APS stands out in the marketplace, firstly, by virtue of the fact that it is one of the few precast companies in the province. Beyond that, however, they set themselves apart on the strength of their experience, the qualifications of their management and employees, their high technology plant, and their superior quality control. Even more, they are highly specialized in architectural precast. They do structural precast work too – and they do it well, says Chief Engineer Merhdad Ahmadi – “but with architectural precast we have the experience, the people, and the capabilities to do it right.”
“Our establishment is particularly great and advanced at creating architectural forms of complicated shapes and different textures,” he adds. “We can do so many varieties of finishes.”
Another advantage APS Precast has in sticking out is the second-to-none reputation they have developed over their 30 years of doing business. That reputation attracts clients and partners, and is invaluable in getting APS Precast through a potential client’s door. “They all know us, and so do all the architectural firms,” says Mehrdad.
Once through that door, APS retains its clients and fosters relationships with them by staying in contact. “We keep in touch with them,” Mehrdad says. “We often go to their offices to meet them and discuss future work, and that’s how we market ourselves.” When working with a client, APS will also assist in selecting economical and attractive solutions to their cladding and structural needs, and work closely with the design team to establish a budget that will not be exceeded.
Internally, APS Precast employs approximately 40 people, and the company’s relationship with those people is even stronger than its relationship with customers. “The culture that the owner has created in APS is to dedication – employees are all dedicated to their work,” Mehrdad says.

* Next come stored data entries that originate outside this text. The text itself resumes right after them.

(** * UnderworldBadlandsLinkage: the coupling loop of [linkage.py]

    A shallow embedding of [LinkageModel] (linkagemodel/linkage.py): the
    time-stepping loop [run_for_years], the one-time [_startup], the
    injection of tracer displacements into Badlands, the air/sediment
    reclassification of Underworld particles and the static method
    [generate_flat_dem].

    Numbers.  The Python code is duck-typed over its numbers and runs on
    IEEE-754 doubles ([time_years = 0.]).  The embedding is written once
    over an interface [Arith] of the operations the source uses, and is
    instantiated at [binary64] (the doubles Python computes with, from
    the Standard Library's executable [SpecFloat]) and at [exact]
    (rationals, the arithmetic the comments of the source reason in).

    Effects.  Python mutates [self] in place and an exception leaves the
    mutations made so far; methods are therefore state transformers
    returning an [Outcome] together with the state they leave behind.
    The [while] loop takes a bound on its number of iterations.

    Collaborators.  Underworld, Badlands, scipy's [griddata] and
    [gaussian_filter], numpy's [linspace] and the two user callbacks are
    not part of the repository; they are section variables.
    [load_badlands_dem_file] and [load_badlands_dem_array] only pass a
    file to Badlands and are not modelled. *)

From Stdlib Require Import ZArith List Bool Lia.
From Stdlib Require QArith Lqa.
From Stdlib Require Import Floats.SpecFloat.
From stdpp Require Import base list.
Lemma mapM_lastUserTotal_throws us u :
  u ∈ us → user_orders u = [] → exc_mapM lastUserTotal us = Throw TypeError.
Proof.
  intros Hu Hnil. induction Hu as [u us|u u' us Hu IH]; simpl.
  - unfold lastUserTotal at 1. by rewrite Hnil.
  - destruct (lastUserTotal u') as [lu|e] eqn:E; simpl.
    + by rewrite IH.
    + by rewrite (lastUserTotal_throws _ _ E).
Qed.

Lemma getLastUsers_ok db storeId :
  ∃ out,
    getLastUsers db storeId = Ok out
    ∧ Forall2
        (λ u lu,
           LastUser.id lu = User.id u ∧ LastUser.name lu = User.name u
           ∧ LastUser.email lu = User.email u
           ∧ LastUser.picture lu = User.picture u)
        (user <$> findLastUsers db storeId) out.
Proof.
  unfold getLastUsers.
  destruct (exc_mapM_ok lastUserTotal
              (λ u lu,
                 LastUser.id lu = User.id (user u)
                 ∧ LastUser.name lu = User.name (user u)
                 ∧ LastUser.email lu = User.email (user u)
                 ∧ LastUser.picture lu = User.picture (user u))
              (findLastUsers db storeId)) as (out & Hout & Hall).
  { intros u Hu. apply lastUserTotal_ok.
    by eapply findLastUsers_orders_nonempty. }
  exists out. split; [done|]. by apply Forall2_fmap_l.
Qed.

(** C5. [getLastUsers] returns at most 5 users.  They are, field for
    field, users of the database that placed an order holding an item of
    the store; they come newest registration first; and any such user that
    is left out registered no later than each of the returned ones.
    Nobody is returned twice over, and fewer than 5 come back only when
    fewer than 5 users qualify. *)
Theorem getLastUsers_newest_five (db : DB) (storeId : string) :
  ∃ out,
    getLastUsers db storeId = Ok out
    ∧ (length out ≤ 5)%nat
    ∧ let us := user <$> findLastUsers db storeId in
      let matching := filter (hasQualifyingOrder db storeId) (users db) in
      Forall2
        (λ u lu,
           LastUser.id lu = User.id u ∧ LastUser.name lu = User.name u
           ∧ LastUser.email lu = User.email u
           ∧ LastUser.picture lu = User.picture u)
        us out
      ∧ (∀ u, u ∈ us → u ∈ users db ∧ hasQualifyingOrder db storeId u)
      ∧ StronglySorted createdAtDesc us
      ∧ (∀ u v, u ∈ us → v ∈ matching → v ∉ us →
                User.createdAt v ≤ User.createdAt u)
      ∧ us ⊆+ matching
      ∧ length us = (5 `min` length matching)%nat.
Proof.
  destruct (getLastUsers_ok db storeId) as (out & Hout & Hall).
  exists out. split; [done|].
  pose proof (Forall2_length _ _ _ Hall) as Hlen.
  rewrite findLastUsers_users in *.
  set (matching := filter (hasQualifyingOrder db storeId) (users db)) in *.
  set (sorted := merge_sort createdAtDesc matching) in *.
  assert (sorted ≡ₚ matching) as Hperm by apply merge_sort_Permutation.
  assert (StronglySorted createdAtDesc (take 5 sorted ++ drop 5 sorted))
    as Hsorted.
  { rewrite take_drop. apply StronglySorted_merge_sort; apply _. }
  split. { rewrite <- Hlen, length_take. lia. }
  cbv zeta. split; [done|]. split; [|split; [|split; [|split]]].
  - intros u Hu.
    assert (u ∈ matching) as Hm.
    { rewrite <- Hperm, <- (take_drop 5 sorted). apply elem_of_app. by left. }
    apply list_elem_of_filter in Hm. tauto.
  - by eapply StronglySorted_app_1_l.
  - intros u v Hu Hv Hnot.
    rewrite <- Hperm, <- (take_drop 5 sorted) in Hv.
    apply elem_of_app in Hv as [Hv|Hv]; [done|].
    exact (StronglySorted_app_1_elem_of _ _ _ _ _ Hsorted Hu Hv).
  - rewrite <- Hperm. apply submseteq_take.
  - by rewrite length_take, <- Hperm.
Qed.

(** What the annotation of a returned user is: the prices, not multiplied
    by the quantities, of the store's items in the last qualifying order in
    table order. *)
Lemma lastUserTotal_sums_prices db storeId u :
  u ∈ findLastUsers db storeId →
  ∃ o lu,
    last (filter (qualifyingOrder storeId (user u)) (orders db)) = Some o
    ∧ lastUserTotal u = Ok lu
    ∧ LastUser.total lu = sumZ (OrderItem.price <$> storeItems storeId o).
Proof.
  intros Hu. apply findLastUsers_orders in Hu as [Hq Horders].
  unfold lastUserTotal. rewrite Horders, fmap_last.
  destruct (last _) as [o|] eqn:Hlast.
  - exists o. eexists. split; [done|]. split; [done|]. simpl.
    rewrite (fold_left_add price), <- list_fmap_compose.
    apply Z.add_0_l.
  - apply last_None in Hlast.
    apply Exists_exists in Hq as (o & Ho & Hq).
    by destruct (filter_nil_not_elem_of _ _ o Hlast Hq Ho).
Qed.

(** C3. On the example database the user of order A (one item of store S,
    price 10, quantity 2) is annotated with 10, the sum of the prices, where
    price times quantity gives 20. *)
Theorem getLastUsers_total_ignores_quantity :
  getLastUsers exampleDB "S"
  = Ok [LastUser.mk "u2" "Bob" "bob@shop" "bob.png" 3;
        LastUser.mk "u1" "Ann" "ann@shop" "ann.png" 10]
  ∧ sumZ (lineTotal <$> [OrderItem.mk 10 2 "S"]) = 20.
Proof. split; reflexivity. Qed.

(** *** calculateMonthlySales *)

Lemma formatDate_dayLabel clk t : formatDate clk t = dayLabel (localDay clk t).
Proof. reflexivity. Qed.

Lemma sales_window_days clk t :
  startDate clk ≤ t ∧ t ≤ endDate clk
  ↔ localDay clk (now clk) - 30 ≤ localDay clk t ≤ localDay clk (now clk).
Proof.
  unfold startDate, endDate, startOfDay, endOfDay, localDay, msPerDay.
  generalize ((now clk + utcOffset clk) `div` 86400000). intros today.
  pose proof (Z.div_mod (t + utcOffset clk) 86400000 ltac:(lia)).
  pose proof (Z.mod_pos_bound (t + utcOffset clk) 86400000 ltac:(lia)).
  lia.
Qed.

Section SalesByDate.
Variable clk : Clock.

Lemma set_keys (m : Js.Map) k v x :
  x ∈ (Js.set m k v).*1 ↔ x = k ∨ x ∈ m.*1.
Proof.
  induction m as [|[k' v'] m IH]; simpl.
  - rewrite list_elem_of_singleton, elem_of_nil. tauto.
  - case_decide; subst; csimpl; rewrite !elem_of_cons; [tauto|].
    rewrite IH. tauto.
Qed.

Lemma set_NoDup (m : Js.Map) k v : NoDup m.*1 → NoDup (Js.set m k v).*1.
Proof.
  induction m as [|[k' v'] m IH]; simpl; intros Hm.
  - apply NoDup_singleton.
  - apply NoDup_cons in Hm as [Hk' Hm].
    case_decide; subst; csimpl; apply NoDup_cons; [done|].
    split; [|by apply IH].
    rewrite set_keys. intros [->|?]; done.
Qed.

Lemma get_set (m : Js.Map) k v k' :
  Js.get (Js.set m k v) k' = if decide (k = k') then Some v else Js.get m k'.
Proof.
  induction m as [|[k0 v0] m IH]; simpl.
  - done.
  - destruct (decide (k0 = k)) as [->|Hne]; simpl.
    + by destruct (decide (k = k')).
    + rewrite IH. destruct (decide (k0 = k')) as [->|]; [|done].
      by rewrite decide_False by done.
Qed.

Lemma has_get (m : Js.Map) k :
  Js.has m k = false → Js.get m k = None.
Proof.
  induction m as [|[k0 v0] m IH]; simpl; [done|].
  by case_decide.
Qed.

Lemma get_elem_of (m : Js.Map) k v :
  NoDup m.*1 → (k, v) ∈ m → Js.get m k = Some v.
Proof.
  induction m as [|[k0 v0] m IH]; simpl; intros Hm Hin.
  - by apply not_elem_of_nil in Hin.
  - apply NoDup_cons in Hm as [Hk0 Hm].
    apply elem_of_cons in Hin as [[= -> ->]|Hin].
    + by rewrite decide_True.
    + rewrite decide_False; [by apply IH|].
      intros ->. apply Hk0. apply list_elem_of_fmap. by exists (k, v).
Qed.

Lemma addSale_keys (m : Js.Map) o x :
  x ∈ (addSale clk m o).*1
  ↔ x = formatDate clk (Order.createdAt o) ∨ x ∈ m.*1.
Proof. unfold addSale. destruct (Js.has _ _); apply set_keys. Qed.

Lemma addSale_NoDup (m : Js.Map) o : NoDup m.*1 → NoDup (addSale clk m o).*1.
Proof. unfold addSale. destruct (Js.has _ _); apply set_NoDup. Qed.

Lemma addSale_value (m : Js.Map) o k :
  default 0 (Js.get (addSale clk m o) k)
  = default 0 (Js.get m k)
    + (if decide (formatDate clk (Order.createdAt o) = k)
       then orderTotal o else 0).
Proof.
  unfold addSale. destruct (Js.has _ _) eqn:Hhas; rewrite get_set.
  - case_decide; subst; simpl; lia.
  - case_decide; subst; simpl; [|lia].
    rewrite (has_get _ _ Hhas). simpl. lia.
Qed.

In his position as Chief Engineer, Mehrdad’s own strategy to foster that dedication has been to get people involved. “I believe if you get people to have a sense of ownership in their job, and their product, they’ll perform to their highest capacity,” he says. “That’s how we implement our culture.”

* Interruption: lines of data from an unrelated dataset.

(** * Trading Strategy Analyzer (Meet.py): price resolver, outcome
    classifier and batch evaluation, embedded and verified.

    The embedding follows [src/Meet.py] function by function:
      - [get_stock_price]            (lines 47-95),
      - [check_target_or_sl_first]   (lines 98-148),
      - [main]                       (lines 151-344): the row loop, the
        statistics block, the monthly chart and the profit and loss
        block.

    Conventions.
      - A Python [float] (and a numpy [float64]) is a binary64 value:
        Rocq's primitive [float], whose operations are IEEE 754 with
        rounding to nearest even.
      - A [datetime] built by [strptime] from the four formats of the
        source is a midnight; it is represented by the proleptic Gregorian
        ordinal of its day, the number [datetime.toordinal()] returns.
        Every comparison the source makes goes through [.date()] or a
        ['%Y-%m-%d'] rendering, both of which are injective on ordinals.
        A date cell that is a timestamp already is taken by its day.
      - A Python exception is a value of [exn]; code that may raise lives
        in the [exc] monad, and a [try: ... except Exception] is a
        pattern match on its outcome.
      - A Rocq [string] stands for the Python [str] with the same code
        points, all below 256.
      - The price source ([yfinance.Ticker(sym).history(start=, end=)]) is
        not code of the repository: it is a parameter [history] of every
        function that fetches, and may return any frame or raise.
        [yf_history] is the source as yfinance documents it, over the
        bars an exchange has: rows from [start] on and before [end].
      - Calls into streamlit and plotly that only display are left out.
        The chart of line 303 is kept: its figure holds pandas [Period]
        values, which the chart's JSON encoder refuses.  An exception
        escaping the body of [main] ends in the handler of line 342.
        [st.cache_data] memoises [get_stock_price]; with a source that is
        a function it changes no result.
      - The texts of exceptions raised by Python and its libraries are
        those of CPython, numpy and pandas; no statement below depends
        on them except through [str(e)]. *)

From Stdlib Require Import ZArith Lia Bool List Ascii String PrimFloat.
From Stdlib Require Import Floats DecimalString.
From stdpp Require Import base tactics option list.
(** * Pseudoterminal sessions of obsidian-terminal

    A shallow embedding of [src/sources/terminal/pseudoterminal.ts] (the
    reference-counted wrapper, the in-process sessions, the Unix and the
    Windows session) and of the resize of the display-surface adapter
    ([asyncDebounce], [XtermTerminalEmulator]).

    Asynchronous code is modelled at the granularity of its observable
    events: one call of a method, one settlement of a promise, one timer
    firing.  A promise is its settlement state; [resolve] and [reject] on a
    settled promise do nothing, as in JavaScript.  Objects that are shared
    (the session and the counter array of a wrapper family) live in a heap
    and are referred to by their index.

    The first part holds the definitions, one module per class of the
    source; the second part ([RefFacts], [PseudoFacts], [ConsoleFacts],
    [ShellFacts], [EmulatorFacts]) holds their properties. *)

From Stdlib Require Import ZArith String Ascii List Lia.
From stdpp Require Import base option list strings pretty gmap.
(** A record whose property has another kind prints the warning and
    leaves the list as it is. *)
Lemma visit_page_other_kind (page property kind : json) (cities : list pystr) :
  Spec.record_property page = Some property ->
  Spec.property_kind property = Some kind ->
  kind <> JStr (py "title") ->
  kind <> JStr (py "rich_text") ->
  visit_page page cities =
    (_ <- print_warning (Cases.shown_id page) (Cases.shown_property page);;
     Ok cities).
Proof.
  intros Hprop Hkind H1 H2.
  rewrite (visit_page_property page property cities Hprop).
  unfold Cases.shown_property. rewrite Hprop.
  unfold Spec.property_kind in Hkind.
  destruct property as [| | | | | |fields]; try discriminate.
  unfold city_name_of, kind_with_payload, Py.getitem.
  rewrite (lookup_Some_nonempty _ _ _ Hkind), Hkind. cbn [bind].
  rewrite (eq_str_false _ _ H1), (eq_str_false _ _ H2). reflexivity.
Qed.

(** ** Exceptions raised while the records are read *)

Lemma bind_Raise {A B : Type} (r : result A) (k : A -> result B) (e : exc) :
  bind r k = Raise e -> r = Raise e \/ exists a, r = Ok a /\ k a = Raise e.
Proof.
  destruct r as [a|e']; simpl; [eauto|].
  intros H. injection H as ->. now left.
Qed.

Lemma get_Raise (v : json) (k : pystr) (d : json) (e : exc) :
  Py.get v k d = Raise e -> builtin e.
Proof.
  destruct v; simpl; try (intros H; injection H as <-; reflexivity).
  destruct (Py.lookup k m); discriminate.
Qed.

Lemma getitem_Raise (v : json) (k : pystr) (e : exc) :
  Py.getitem v k = Raise e -> builtin e.
Proof.
  destruct v; simpl; try (intros H; injection H as <-; reflexivity).
  destruct (Py.lookup k m); [discriminate|].
  intros H; injection H as <-; reflexivity.
Qed.

Lemma getitem0_Raise (v : json) (e : exc) : Py.getitem0 v = Raise e -> builtin e.
Proof.
  destruct v as [| | | |[|c s]|[|x l]|]; simpl; try discriminate;
    intros H; injection H as <-; reflexivity.
Qed.

Lemma strip_Raise (v : json) (e : exc) : Py.strip v = Raise e -> builtin e.
Proof.
  destruct v; simpl; try discriminate; intros H; injection H as <-; reflexivity.
Qed.

Lemma iter_Raise (v : json) (e : exc) : Py.iter v = Raise e -> builtin e.
Proof.
  destruct v; simpl; try discriminate; intros H; injection H as <-; reflexivity.
Qed.

Lemma print_warning_Raise (page_id city_property : json) (e : exc) :
  print_warning page_id city_property = Raise e -> builtin e.
Proof.
  destruct page_id; simpl; try discriminate.
  destruct (Py.encode_error 6 s) as [e'|] eqn:E; [|discriminate].
  intros H. injection H as <-. unfold builtin, is_RequestException.
  now rewrite (encode_error_class 6 s e' E).
Qed.

Create HintDb py_raise.
#[local] Hint Resolve get_Raise getitem_Raise getitem0_Raise strip_Raise iter_Raise
  print_warning_Raise : py_raise.

(** Takes apart a hypothesis [H : _ = Raise e] along the binds and the
    conditionals of the code, and closes the cases where a Python
    operation raised. *)
Ltac raised H :=
  match type of H with
  | bind _ _ = Raise _ =>
    let a := fresh "a" in
    apply bind_Raise in H as [H | [a [_ H]]]; raised H
  | (if ?c then _ else _) = Raise _ => destruct c; raised H
  | Ok _ = Raise _ => discriminate H
  | _ => eauto with py_raise
  end.

Lemma kind_with_payload_Raise (city_property : json) (kind : pystr) (e : exc) :
  kind_with_payload city_property kind = Raise e -> builtin e.
Proof. unfold kind_with_payload. intros H. raised H. Qed.

Lemma first_plain_text_Raise (city_property : json) (kind : pystr) (e : exc) :
  first_plain_text city_property kind = Raise e -> builtin e.
Proof. unfold first_plain_text. intros H. raised H. Qed.

#[local] Hint Resolve kind_with_payload_Raise first_plain_text_Raise : py_raise.

Lemma city_name_of_Raise (city_property : json) (e : exc) :
  city_name_of city_property = Raise e -> builtin e.
Proof. unfold city_name_of. intros H. raised H. Qed.

#[local] Hint Resolve city_name_of_Raise : py_raise.

Lemma visit_page_Raise (page : json) (cities : list pystr) (e : exc) :
  visit_page page cities = Raise e -> builtin e.
Proof. unfold visit_page. intros H. raised H. Qed.

#[local] Hint Resolve visit_page_Raise : py_raise.

Lemma visit_pages_Raise (pages : list json) (cities : list pystr) (e : exc) :
  visit_pages pages cities = Raise e -> builtin e.
Proof.
  revert cities. induction pages as [|page pages IH]; intros cities H; simpl in H.
  - discriminate.
  - apply bind_Raise in H as [H | [mid [_ H]]]; eauto with py_raise.
Qed.

#[local] Hint Resolve visit_pages_Raise : py_raise.

Lemma collect_cities_Raise (results : json) (e : exc) :
  collect_cities results = Raise e -> builtin e.
Proof. unfold collect_cities. intros H. raised H. Qed.

(** Once a record raises, the loop raises whatever the records after it. *)
Lemma visit_pages_raises (pre rest : list json) (page : json) (cities : list pystr) :
  (forall cities', exists e, visit_page page cities' = Raise e) ->
  exists e, visit_pages (pre ++ page :: rest) cities = Raise e.
Proof.
  intros Hpage. rewrite visit_pages_app.
  destruct (visit_pages pre cities) as [mid|e]; cbn [bind]; [|now exists e].
  destruct (Hpage mid) as [e He]. simpl. rewrite He. now exists e.
Qed.

(** A malformed property makes the visit of its record raise. *)
Lemma visit_page_malformed (page property : json) (cities : list pystr) :
  Spec.record_property page = Some property ->
  Spec.malformed property = true ->
  exists e, visit_page page cities = Raise e.
Proof.
  unfold Spec.record_property.
  destruct page as [| | | | | |m]; try discriminate.
  destruct (Py.lookup (py "properties") m) as [[| | | | | |props]|] eqn:E1;
    try discriminate.
  fold NOTION_CITY_PROPERTY_NAME. intros E2 Hm.
  unfold visit_page, Py.get. rewrite E1. cbn [bind]. rewrite E2. cbn [bind].
  assert (Hraise : exists e, city_name_of property = Raise e).
  { destruct property as [| | | | | |[|kv fields]]; try discriminate.
    unfold Spec.malformed in Hm. unfold city_name_of.
    cbn [Py.truthy]. unfold kind_with_payload, first_plain_text, Py.getitem.
    destruct (Py.lookup (py "type") (kv :: fields)) as [[| | | |kind| |]|];
      try discriminate; [|eexists; reflexivity].
    cbn [bind Py.eq_str].
    destruct (PyStr.eqb kind (py "title")) eqn:Ek.
    - apply eqb_eq in Ek. subst kind. cbn [orb] in Hm.
      destruct (Py.lookup (py "title") (kv :: fields)) as [[| | | | |[|seg l]|]|];
        try discriminate.
      cbn [bind Py.truthy Py.getitem0].
      destruct seg as [| | | | | |sf]; try (eexists; reflexivity).
      simpl in Hm. destruct (Py.lookup (py "plain_text") sf); [discriminate|].
      eexists; reflexivity.
    - cbn [orb bind] in *.
      destruct (PyStr.eqb kind (py "rich_text")) eqn:Er; [|discriminate].
      apply eqb_eq in Er. subst kind.
      destruct (Py.lookup (py "rich_text") (kv :: fields)) as [[| | | | |[|seg l]|]|];
        try discriminate.
      cbn [bind Py.truthy Py.getitem0].
      destruct seg as [| | | | | |sf]; try (eexists; reflexivity).
      simpl in Hm. destruct (Py.lookup (py "plain_text") sf); [discriminate|].
      eexists; reflexivity. }
  destruct Hraise as [e He]. rewrite He. now exists e.
Qed.

(** ** The handler *)

Local Open Scope Z_scope.

Lemma raise_for_status_passes (r : response) :
  status_code r < 400 \/ 600 <= status_code r ->
  Requests.raise_for_status r = Ok tt.
Proof.
  intros H. unfold Requests.raise_for_status.
  destruct (400 <=? status_code r) eqn:E1, (status_code r <? 500) eqn:E2,
           (500 <=? status_code r) eqn:E3, (status_code r <? 600) eqn:E4;
    try reflexivity; lia.
Qed.

Lemma raise_for_status_raises (r : response) :
  400 <= status_code r < 600 ->
  exists text,
    Requests.raise_for_status r = Raise (Exc HTTPError text (Some r)) /\
    Spec.includes (str_int (status_code r)) text.
Proof.
  intros H. unfold Requests.raise_for_status.
  destruct (400 <=? status_code r) eqn:E1; [|lia].
  destruct (status_code r <? 500) eqn:E2; cbn [andb].
  - eexists. split; [reflexivity|]. exists []. eexists. reflexivity.
  - destruct (500 <=? status_code r) eqn:E3; [|lia].
    destruct (status_code r <? 600) eqn:E4; [|lia]. cbn [andb].
    eexists. split; [reflexivity|]. exists []. eexists. reflexivity.
Qed.

Section Replies.

Variable cfg : config.
Variable post : Requests.request -> result response.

As proof of their strong culture, Mehrdad cites the numerous employees that have been with the company for over 30 years – people who have essentially been with APS since its inception. He also cites the fact that a year and a half ago their workers decided to decertify their union, despite being unionized for most of the company’s life. Mehrdad says he is proud of that. “The reason I’m proud of this happening is because I believe the way APS treats its employees was proven to be good enough reason for the employees to trust their employer in a better way.”

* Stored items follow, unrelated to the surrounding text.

(** The example circuit injected twice with the same batch. *)
Lemma set_params_idempotent_witness :
  set_params (Example.cspn 2) Example.condition = Ok (Example.injected 2)
  /\ set_params (Example.injected 2) Example.condition = Ok (Example.injected 2).
Proof.
  split; [reflexivity|].
  exact (set_params_idempotent (Example.cspn 2) (Example.injected 2)
           Example.condition eq_refl).
Defined.

(** ** The facade's checks on the data and on the class index (C5, C9, C10) *)

Section FacadeFacts.
Context {Kwargs Out : Type}.
Variable super_forward : CSPN -> Tensor -> Kwargs -> Res Out.
Variable super_sample :
  CSPN -> option string -> option (list nat) -> option Tensor -> Kwargs
  -> Res Out.

(** [forward] once the condition, if any, has been injected and the number
    of weight sets has been read. *)
Lemma forward_after_inject (self self1 : CSPN) (x : Tensor)
    (condition : option Tensor) (kwargs : Kwargs) (W : nat) :
  inject self condition = Ok self1 ->
  shape (means (base_leaf self1)) !! 0 = Some W ->
  forward super_forward self x condition kwargs
  = if dim x =? 3 then
      n ← shape_at x 1; _ ← assert (n =? W); super_forward self1 x kwargs
    else if dim x =? 2 then
      n ← shape_at x 0; _ ← assert (n =? W);
      super_forward self1 (unsqueeze0 x) kwargs
    else super_forward self1 x kwargs.
Proof.
  intros Hin HW. unfold forward. rewrite Hin. simpl.
  apply shape_at_Ok in HW. rewrite HW. reflexivity.
Qed.

Lemma checked_axis (x : Tensor) (i n W : nat) (k : Res Out) :
  shape x !! i = Some n ->
  (m ← shape_at x i; _ ← assert (m =? W); k)
  = if n =? W then k else Raise AssertionError.
Proof.
  intros Hn. apply shape_at_Ok in Hn. rewrite Hn. simpl.
  destruct (n =? W); reflexivity.
Qed.

(** C5.  Let [W] be the number of weight sets held by the circuit once the
    condition, if one is given, has been injected.  For data [x] of three
    dimensions the call raises an [AssertionError] when [x.shape[1]] is not
    [W], so it returns only if they are equal, and it then is the base
    circuit's forward on [x]; for data of two dimensions it raises an
    [AssertionError] when [x.shape[0]] is not [W], returns only if they are
    equal, and then is the base circuit's forward on [x] with a leading axis
    of size one. *)
Theorem forward_shape_contract (self self1 : CSPN) (x : Tensor)
    (condition : option Tensor) (kwargs : Kwargs) (W n : nat) :
  inject self condition = Ok self1 ->
  shape (means (base_leaf self1)) !! 0 = Some W ->
  (dim x = 3%nat -> shape x !! 1 = Some n ->
     (n <> W ->
      forward super_forward self x condition kwargs = Raise AssertionError)
     /\ (forall r, forward super_forward self x condition kwargs = Ok r -> n = W)
     /\ (n = W ->
         forward super_forward self x condition kwargs
         = super_forward self1 x kwargs))
  /\ (dim x = 2%nat -> shape x !! 0 = Some n ->
        (n <> W ->
         forward super_forward self x condition kwargs = Raise AssertionError)
        /\ (forall r,
              forward super_forward self x condition kwargs = Ok r -> n = W)
        /\ (n = W ->
            forward super_forward self x condition kwargs
            = super_forward self1 (unsqueeze0 x) kwargs
            /\ shape (unsqueeze0 x) = 1%nat :: shape x)).
Proof.
  intros Hin HW.
  rewrite (forward_after_inject _ _ x _ kwargs _ Hin HW).
  split; intros Hd Hn; rewrite Hd; simpl; rewrite (checked_axis _ _ _ W _ Hn);
    destruct (Nat.eqb_spec n W) as [HnW | HnW];
    (split; [intros ?|split; [intros r Hr|intros ?]]);
    try reflexivity; try congruence; auto.
Qed.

Other points of pride for Mehrdad include the company’s portfolio of work – particularly the jobs they did on the Vancouver Public Library, and the courthouse of Seattle, both of which are landmarks in each of the cities.
Sustainability and technology
When it comes to sustainability, APS Precast is an important company simply as a result of its work with concrete. “Concrete itself is a sustainable material,” Mehrdad says. “It comes from earth, and we simply shape it and form it and put it back together.” Precast concrete is also a durable and long lasting building product, meaning it rarely needs to be replaced or maintained.
Technology-wise, APS is always trying to move forward and improve. Their focus at the moment is mastering polished concrete in a more effective way than they have managed in the past. “One of the jobs we have done polished concrete was Vancouver General Hospital, but we are in the process of procuring a newer polishing technology which is fully automated,” Mehrdad says. He also adds that they are experimenting with creating lighter and thinner concrete utilizing fiber reinforced light weight concrete.
Moving forward, Mehrdad says APS Precast is well positioned to face challenges and to grow. He says the company is looking at a slate of projects that will get the company into the same kind of shape they were in during 2005 and 06, before the global financial crisis hit. “From what I see, we are stepping back up to that level of production we had before.” By five to 10 years in the future, he says their strategy is to grow the business even bigger than what they were in their prime. “The market is promising for the next few years,” he concludes. “I believe that’s possible.”